In the records that follow, find each line with "WalletManager" and pull it out.
##### Data for this task #####
Lemma process_items_spec (rng : Rng) (now : Clock) (items : list Listing.t) :
  forall i purchased owned,
    process_items rng now i items purchased owned
    = (purchased ++ bought rng i items, owned ++ acquired rng now i items).
Proof.
  induction items as [|item items IH]; intros i purchased owned; cbn.
  - now rewrite !app_nil_r.
  - destruct (rng i) as [n|]; rewrite IH.
    + now rewrite <- !app_assoc.
    + reflexivity.
Qed.

Lemma allocation_partition (rng : Rng) (items : list Listing.t) :
  forall i,
    (length (bought rng i items) + length (unallocated rng i items)
     = length items)%nat
    /\ spent_on (bought rng i items) + total_price (unallocated rng i items)
       = total_price items
    /\ map Purchased.price (bought rng i items)
       = map Listing.price (allocated rng i items).
Proof.
  induction items as [|item items IH]; intros i.
  - repeat split.
  - destruct (IH (S i)) as (Hlen & Hsum & Hmap).
    cbn [bought unallocated allocated]. destruct (rng i) as [n|].
    + rewrite spent_on_cons, total_price_cons. cbn [length map purchased_item
        Purchased.price]. repeat split; [lia | lia | now f_equal].
    + rewrite !total_price_cons. cbn [length]. repeat split; [lia | lia | assumption].
Qed.

Lemma wallet_save (m : SMSMarketplace) : wallet (_save_owned_numbers m) = wallet m.
Proof. unfold _save_owned_numbers. now destruct (disk_writable m). Qed.

Lemma owned_save (m : SMSMarketplace) :
  owned_numbers (_save_owned_numbers m) = owned_numbers m.
Proof. unfold _save_owned_numbers. now destruct (disk_writable m). Qed.

Lemma cart_save (m : SMSMarketplace) : cart (_save_owned_numbers m) = cart m.
Proof. unfold _save_owned_numbers. now destruct (disk_writable m). Qed.

Lemma spend_accepted (amount : Z) (r : Wallet.Reason) (w : Wallet.WalletManager) :
  amount <= Wallet.balance w ->
  Wallet.spend amount r w = Ok (length (Wallet.entries w), Wallet.debited amount r w).
Proof.
  intros H. unfold Wallet.spend.
  destruct (Z.ltb_spec (Wallet.balance w) amount); [lia | reflexivity].
Qed.

Lemma spend_rejected (amount : Z) (r : Wallet.Reason) (w : Wallet.WalletManager) :
  Wallet.balance w < amount ->
  Wallet.spend amount r w = Raise InsufficientFunds.
Proof.
  intros H. unfold Wallet.spend.
  destruct (Z.ltb_spec (Wallet.balance w) amount); [reflexivity | lia].
Qed.

Lemma process_purchase_accepted (rng : Rng) (now : Clock) (m : SMSMarketplace) :
  total_price (cart m) <= Wallet.balance (wallet m) ->
  snd (_process_purchase rng now m) = PurchaseComplete (bought rng 0 (cart m))
  /\ wallet (fst (_process_purchase rng now m))
     = Wallet.debited (total_price (cart m))
         (Wallet.CartPurchase (length (cart m))) (wallet m)
  /\ owned_numbers (fst (_process_purchase rng now m))
     = owned_numbers m ++ acquired rng now 0 (cart m)
  /\ cart (fst (_process_purchase rng now m)) = [].
Proof.
  intros H. unfold _process_purchase.
  rewrite (spend_accepted _ _ _ H). cbn [bind snd].
  cbn [cart owned_numbers set_wallet]. rewrite process_items_spec. cbn [app].
  cbn [try_except fst snd].
  destruct (bought rng 0 (cart m)) as [|p ps];
    unfold _show_purchase_results; cbn [set_cart wallet owned_numbers cart];
    rewrite ?wallet_save, ?owned_save; repeat split.
Qed.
#####
* **The completed task**
Lemma spend_accepted (amount : Z) (r : Wallet.Reason) (w : Wallet.WalletManager) :
Lemma spend_rejected (amount : Z) (r : Wallet.Reason) (w : Wallet.WalletManager) :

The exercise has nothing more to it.